By Doug Trapp — Posted May 3, 2010
Washington -- Most primary care physicians say new Medicaid enrollees will have trouble finding the doctors they need, but increasing Medicaid pay higher than current law would solve that problem, according to an insurance industry poll.
The health reform law will expand Medicaid starting in 2014 and increase Medicaid primary care pay to Medicare rates in 2013 and 2014. However, just 10% of primary care physicians surveyed last fall believed new Medicaid enrollees in their area would be able to find a suitable primary care doctor, while 67% did not, according to a survey by UnitedHealth Group's Center for Health Reform & Modernization, released on April 15. The rest were undecided.
The pay increase in the reform bill is a welcome step, said Simon Stevens, report co-author and executive vice president of UnitedHealth Group. "But we don't think that just doing it for two years will necessarily be sufficient."
The poll found that 49% of primary care physicians would be willing to see new Medicaid patients if Medicaid pay reached Medicare levels; 47% would not. If Medicaid pay were increased to private insurance rates, 81% said they would accept new Medicaid patients. Maintaining Medicaid pay at Medicare levels for the rest of the next decade would cost an additional $50 billion, the report's authors estimated.
Still, states may be able to maintain the elevated Medicaid pay rates because they will be receiving much more federal Medicaid support, said Cynthia Mann, who oversees the Medicaid program at the Centers for Medicare & Medicaid Services. The federal government will pay all of the cost of covering new Medicaid enrollees from 2014 to 2016, gradually decreasing its share to about 90% of costs.
American Medical Association President J. James Rohack, MD, said the Medicaid primary care pay increase is crucial. It will help physicians see more Medicaid patients and help patients obtain treatment for diseases before their health worsens, he said.
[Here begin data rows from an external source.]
(** C7, amended.  On the server of [part_000], after any events, handled
    in any order and interleaved with store replies in any way, every entry
    of [connectedUsers] comes from an [authenticate] event on the socket
    the entry points at, whose token verified to the entry's email and user
    id; and a token that does not verify changes nothing.  The server of
    [index.js] verifies nothing: [register] binds the email it is given to
    the socket. *)
Theorem C7_entries_come_from_verified_tokens
    (check : jsstring -> option User) (inputs : list Input)
    (email : jsstring) (p : Presence)
    (Hentry : connectedUsers (state (run check inputs boot).1) !! email = Some p) :
  (exists token user,
     Authenticate (socketId p) token ∈ inputs /\ check token = Some user /\
     u_email user = email /\ u_id user = userId p) /\
  (forall sock token st,
     check token = None -> (authenticate check sock token st).1 = st) /\
  (forall (server : TrieServer.Server) (sock address : jsstring),
     TrieServer.search address
       (TrieServer.trie (TrieServer.register sock address server)) = Some sock).
Proof.
  split; [|split].
  - apply run_presence in Hentry as [H|H]; [|done].
    cbn in H. by rewrite lookup_empty in H.
  - intros sock token st H. by rewrite authenticate_rejected.
  - intros server sock address. cbn. rewrite TrieFacts.search_insert.
    by rewrite decide_True.
Qed.

(** C7 for the entry of the first user after she authenticated. *)
Lemma C7_entries_come_from_verified_tokens_witness :
  let inputs := [Connect s1; Authenticate s1 a_token] in
  connectedUsers (state (run verify inputs boot).1) !! a_email
    = Some (mkPresence s1 (u_id alice)) /\
  exists token user,
    Authenticate s1 token ∈ inputs /\ verify token = Some user /\
    u_email user = a_email /\ u_id user = u_id alice.
Proof.
  intros inputs.
  assert (connectedUsers (state (run verify inputs boot).1) !! a_email
          = Some (mkPresence s1 (u_id alice))) as Hentry by (vm_compute; reflexivity).
  split; [exact Hentry|].
  exact (proj1 (C7_entries_come_from_verified_tokens verify inputs a_email
                  (mkPresence s1 (u_id alice)) Hentry)).
Defined.

(** C7 as stated fails on [index.js]: whatever the verifier, even one that
    accepts no credential, a [register] event puts the email it carries in
    the directory. *)
Lemma C7_counterexample_register_without_verification :
  ~ (forall (verifier : jsstring -> option jsstring) (inputs : list TrieServer.Input)
            (address sock : jsstring),
       TrieServer.search address
         (TrieServer.trie (TrieServer.run inputs TrieServer.initial).1) = Some sock ->
       exists credential, verifier credential = Some address).
Proof.
  intros H.
  destruct (H (fun _ => None) [TrieServer.Connect s1; TrieServer.Register s1 a_email]
              a_email s1) as [credential Hc]; [vm_compute; reflexivity | discriminate Hc].
Qed.

(** C10 as stated fails: the sender has a conversation with another user
    (the second document), yet her message to herself is filed under the
    conversation she has with herself alone (the first document), which an
    earlier message to herself created. *)
Lemma C10_counterexample_self_conversation_first :
  let st := state (run verify self_then_other boot).1 in
  let st' := (send_message all_succeed s1 a_email (js "note") st).1.1 in
  pending (run verify self_then_other boot).1 = [] /\
  conversations st =
    [mkConversation 0 [u_id alice; u_id alice] (Some 0%nat);
     mkConversation 1 [u_id alice; u_id bob] (Some 1%nat)] /\
  u_id alice <> u_id bob /\
  last (messages st') = Some (mkMessage 2 0 (u_id alice) (js "note")) /\
  conversations st' =
    [mkConversation 0 [u_id alice; u_id alice] (Some 2%nat);
     mkConversation 1 [u_id alice; u_id bob] (Some 1%nat)].
Proof. vm_compute. repeat split; done. Qed.

End AuthClaims.


(** ** The shape of the trie under [insert] and [remove] *)

Module TrieShapeFacts.
Import TrieServer TrieFacts TrieShape.

Lemma node_eta (n : TrieNode) :
  mkTrieNode (children n) (isEndOfWord n) (socketId n) = n.
Proof. by destruct n. Qed.

Lemma blank_lookup (n child : TrieNode) (c : jsstring) :
  children n !! c = Some child -> blank n = false.
Proof.
  intros H. unfold blank. apply andb_false_iff. right.
  apply not_true_iff_false. rewrite no_children_spec. intros He.
  by rewrite He, lookup_empty in H.
Qed.

Lemma free_along_new (p : list jsstring) : free_along p newTrieNode.
Proof. destruct p as [|c p]; cbn; [done|]. by rewrite lookup_empty. Qed.

Lemma tidy_new : tidy newTrieNode.
Proof.
  intros [|c p]; cbn.
  - split; [done|]. by intros [? ?].
  - by rewrite lookup_empty.
Qed.

Lemma tidy_child (n child : TrieNode) (c : jsstring) :
  tidy n -> children n !! c = Some child -> tidy child /\ blank child = false.
Proof.
  intros Ht Hc. split.
  - intros p. specialize (Ht (c :: p)). cbn in Ht. rewrite Hc in Ht. apply Ht.
  - specialize (Ht [c]). cbn in Ht. rewrite Hc in Ht. apply Ht.
Qed.
Lemma bot_prompt_injective (l1 p1 l2 p2 : jsstr) :
  noLineFeed l1 = true -> noLineFeed p1 = true ->
  noLineFeed l2 = true -> noLineFeed p2 = true ->
  Bot.prompt l1 p1 = Bot.prompt l2 p2 -> l1 = l2 /\ p1 = p2.
Proof. intros Hl1 Hp1 Hl2 Hp2 E. same_fields E. Qed.

Lemma api_prompt_injective (l1 p1 l2 p2 : jsstr) :
  noLineFeed l1 = true -> noLineFeed p1 = true ->
  noLineFeed l2 = true -> noLineFeed p2 = true ->
  ApiHandlers.prompt l1 p1 = ApiHandlers.prompt l2 p2 -> l1 = l2 /\ p1 = p2.
Proof. intros Hl1 Hp1 Hl2 Hp2 E. same_fields E. Qed.

Lemma serverless_prompt_injective (l1 p1 l2 p2 : jsstr) :
  noLineFeed l1 = true -> noLineFeed p1 = true ->
  noLineFeed l2 = true -> noLineFeed p2 = true ->
  ServerlessHandlers.prompt l1 p1 = ServerlessHandlers.prompt l2 p2 ->
  l1 = l2 /\ p1 = p2.
Proof. intros Hl1 Hp1 Hl2 Hp2 E. same_fields E. Qed.

(** X4.  Two requests whose locations and preferences hold no line feed
    get the same prompt only when they are the same request, in each of the
    three handler files. *)
Theorem prompt_injective (l1 p1 l2 p2 : jsstr) :
  noLineFeed l1 = true -> noLineFeed p1 = true ->
  noLineFeed l2 = true -> noLineFeed p2 = true ->
  (Bot.prompt l1 p1 = Bot.prompt l2 p2 -> l1 = l2 /\ p1 = p2)
  /\ (ApiHandlers.prompt l1 p1 = ApiHandlers.prompt l2 p2 -> l1 = l2 /\ p1 = p2)
  /\ (ServerlessHandlers.prompt l1 p1 = ServerlessHandlers.prompt l2 p2 ->
      l1 = l2 /\ p1 = p2).
Proof.
  intros Hl1 Hp1 Hl2 Hp2.
  split; [exact (bot_prompt_injective l1 p1 l2 p2 Hl1 Hp1 Hl2 Hp2)|].
  split; [exact (api_prompt_injective l1 p1 l2 p2 Hl1 Hp1 Hl2 Hp2)|].
  exact (serverless_prompt_injective l1 p1 l2 p2 Hl1 Hp1 Hl2 Hp2).
Qed.

(** Without the condition the prompts can coincide: a line feed in the
    first request moves the boundary between the two fields. *)
Lemma prompt_injective_witness :
  (Bot.prompt (js "Oslo") (js "skiing") = Bot.prompt (js "Oslo") (js "skiing") ->
   js "Oslo" = js "Oslo" /\ js "skiing" = js "skiing")
  /\ Bot.prompt (js "A") (js "B\nPreferences: C")
     = Bot.prompt (js "A\nPreferences: B") (js "C").
Proof.
  split; [|vm_compute; reflexivity].
  refine (proj1 (prompt_injective (js "Oslo") (js "skiing") (js "Oslo") (js "skiing")
                   _ _ _ _)); vm_compute; reflexivity.
Defined.

(* ================================================================== *)
(** * Further properties: the schema                                    *)
(* ================================================================== *)

Section Parsing.

Import Zod.

Lemma ap_valid {A B} (pf : Parsed (A -> B)) (pa : Parsed A) (b : B) :
  ap pf pa = Valid b -> exists f a, pf = Valid f /\ pa = Valid a /\ b = f a.
Proof.
  destruct pf as [f|], pa as [a|]; simpl; try discriminate.
  intros E. inversion E. eauto.
Qed.

Lemma under_valid {A} (seg : PathSeg) (p : Parsed A) (a : A) :
  under seg p = Valid a -> p = Valid a.
Proof. destruct p; simpl; [auto | discriminate]. Qed.
(** The part of the template after the markers. *)
Lemma tail_parses :
  exists tail post,
    cook template_tail = Some (String ")" (String "(" tail))
    /\ (forall f,
          (12 <= f)%nat ->
          parse_alt f ("("%char :: Str.chars tail) 1
          = Some (post, [], 2%nat))
    /\ (1%nat ∉ groups post)
    /\ post <> REmpty.
Proof.
  eexists _, _. split; [vm_compute; reflexivity|]. split.
  - intros f Hf. do 12 (destruct f as [|f]; [lia|]).
    vm_compute. reflexivity.
  - split; [|done]. apply (bool_decide_unpack _). vm_compute. exact I.
Qed.

(** Whatever the markers, the pattern of the scanner compiles, to a part
    before the marker, the group of the markers as they are written, and
    the rest. *)
Lemma regex_of_markers w ws :
  exists pre post,
    regex_of template_head template_tail (w :: ws)
    = Some (RSeq pre (RSeq (RGroup 1 (words (w :: ws))) post))
    /\ 1%nat ∉ groups post.
Proof.
  destruct head_parses as (pre & Eh & Hpre).
  destruct tail_parses as (tail & post & Et & Hpost & Hg & Hne).
  exists pre, post. split; [|done].
  unfold regex_of, pattern_of. rewrite Eh, Et.
  cbn [mbind option_bind]. unfold compile.
  rewrite !ConvertProps.chars_append.
  set (M := Str.chars (Str.join "|" (map escapeRegExp (w :: ws)))).
  change (Str.chars "(?:^|[^w])(")
    with ("("%char :: "?"%char :: ":"%char
          :: Str.chars "^|[^w])" ++ ["("%char]).
  change (Str.chars (String ")" (String "(" tail)))
    with (")"%char :: "("%char :: Str.chars tail).
  cbn [app]. rewrite <- !app_assoc. cbn [app].
  set (T := "("%char :: Str.chars tail) in *.
  assert (exists f,
    (3 * S (length ("("%char :: "?"%char :: ":"%char
                    :: Str.chars "^|[^w])" ++ "("%char :: M
                       ++ ")"%char :: T)))%nat
    = S (S (S (S f))) /\ (length M + 12 < f)%nat) as (f & -> & Hf).
  { eexists (3 * S (length ("("%char :: "?"%char :: ":"%char
                    :: Str.chars "^|[^w])" ++ "("%char :: M
                       ++ ")"%char :: T)) - 4)%nat.
    cbn [length]. rewrite !length_app. cbn [length].
    rewrite !length_app. cbn [length]. lia. }
  destruct (joined_head w ws T) as (c & cs & Ec & Hc). fold M in Ec.
  assert (Hq : c <> "?"%char).
  { intros ->. vm_compute in Hc. discriminate Hc. }
  change (parse_disj (S (S (S (S f)))) ?l 0%nat)
    with (match parse_alt (S (S (S f))) l 0%nat with
          | Some (r1, "|"%char :: cs1, g1) =>
              match parse_disj (S (S (S f))) cs1 g1 with
              | Some (r2, cs2, g2) => Some (RAlt r1 r2, cs2, g2)
              | None => None
              end
          | other => other
          end).
  rewrite parse_alt_cons by done.
  change (parse_term (S (S f)) ("("%char :: "?"%char :: ":"%char :: ?l) 0%nat)
    with (match close_paren (fun r => r) (parse_disj (S f) l 0%nat) with
          | Some (r, cs1, g1) => quantified r cs1 g1
          | None => None
          end).
  rewrite Hpre by lia. cbn [close_paren quantified].
  rewrite parse_alt_cons by done.
  rewrite parse_term_group by (by rewrite Ec).
  unfold M. rewrite parse_disj_words by (fold M; lia). fold M.
  cbn [close_paren]. unfold T at 1. cbn [quantified].
  fold T. rewrite Hpost by lia.
  by destruct post.
Qed.

(** X27.  Whatever markers the settings hold, [extractScanResults]
    returns: [escapeRegExp] makes every marker a pattern the constructor
    of the regular expression accepts.  Each result carries, in upper
    case, one of the markers in use, the configured ones or, when none is
    configured, the five defaults: a marker is matched as it is written,
    whatever characters it is made of, letter case apart. *)
Theorem markers_are_matched_literally (getRelativePath : string -> string)
  (path text : string) (config : ProjectConfig) :
  exists rs,
    extractScanResults getRelativePath path text config = Some rs
    /\ forall r,
         r ∈ rs ->
         exists m,
           m ∈ match debtMarkers config with
               | [] => DEBT_MARKERS
               | ms => ms
               end
           /\ marker r = Str.toUpperCase m.
Proof.
  unfold extractScanResults, extract_with.
  set (markers := match debtMarkers config with
                  | [] => DEBT_MARKERS
                  | ms => ms
                  end).
  assert (exists w ws, markers = w :: ws) as (w & ws & E).
  { unfold markers. destruct (debtMarkers config); by eexists _, _. }
  rewrite E.
  destruct (regex_of_markers w ws) as (pre & post & -> & Hg).
  cbn [mbind option_bind]. eexists. split; [done|].
  intros r Hr.
  apply ScanShapeProps.scan_lines_inv in Hr
    as (j & m1 & m2 & whole & _ & He & _ & Hm & _).
  apply UtilsProps.exec2_inv in He as (st & res & bef & Hres & _ & -> & _).
  unfold words in Hres.
  apply CaptureFacts.marker_group in Hres as (x & got & Hx & Hc & Hcap);
    [|done..].
  apply list_elem_of_fmap in Hx as (m & -> & Hin).
  exists m. split; [done|].
  rewrite Hm, Hcap. cbn [default]. unfold Datatypes.id.
  rewrite (CaptureFacts.toUpperCase_canon _ _ Hc).
  unfold Str.of_chars, Str.chars.
  by rewrite string_of_list_ascii_of_string.
Qed.

End EscapeProps.

(** ** Scanning the workspace *)

Module WorkspaceProps.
Physicians' expectations of Medicaid patient access varied by region. Although 23% of primary care doctors in New York thought new Medicaid enrollees would find a suitable primary care doctor, only 3% of physicians in Texas agreed.
The physician survey was released with a UnitedHealth Group report on reducing spending in Medicaid.
The report's authors suggested that a three-pronged approach would save $366 billion in Medicaid spending over a decade: expanding managed care, fostering adoption of electronic medical records and improving long-term care. Savings should go toward increasing Medicaid physician pay, Stevens said.
AmeriChoice, part of UnitedHealth Group, is the nation's largest Medicaid managed care company. It operates in 22 states and covers more than 2 million enrollees.
The report named Georgia as a state where managed care has provided more extensive care for less cost than fee-for-service Medicaid. The state contracted with three Medicaid managed care plans in 2006.
Some physicians and state Medicaid directors were skeptical about the report's suggestions and savings estimates.
While Medicaid managed care has saved money in Georgia, it has "been to the detriment of physicians and patients," said Donald J. Palmisano, Jr., director of government relations for the Medical Assn. of Georgia. Physician participation in the managed care plans has been hurt by various issues, including delays in certifying new physician participants so they can be paid, he said.
However, managed care plans can help find patients who aren't getting the care they need, said Tim Bartholow, MD, senior vice president at the Wisconsin Medical Society. Managed care plans can locate and contact patients with chronic conditions, such as diabetes, who have not visited a physician recently, he said.
Ann C. Kohler -- director of health services at the American Public Human Services Assn., which includes state Medicaid directors -- said those directors don't find the savings estimates credible. "We haven't seen any documentation to back those numbers up," Kohler said.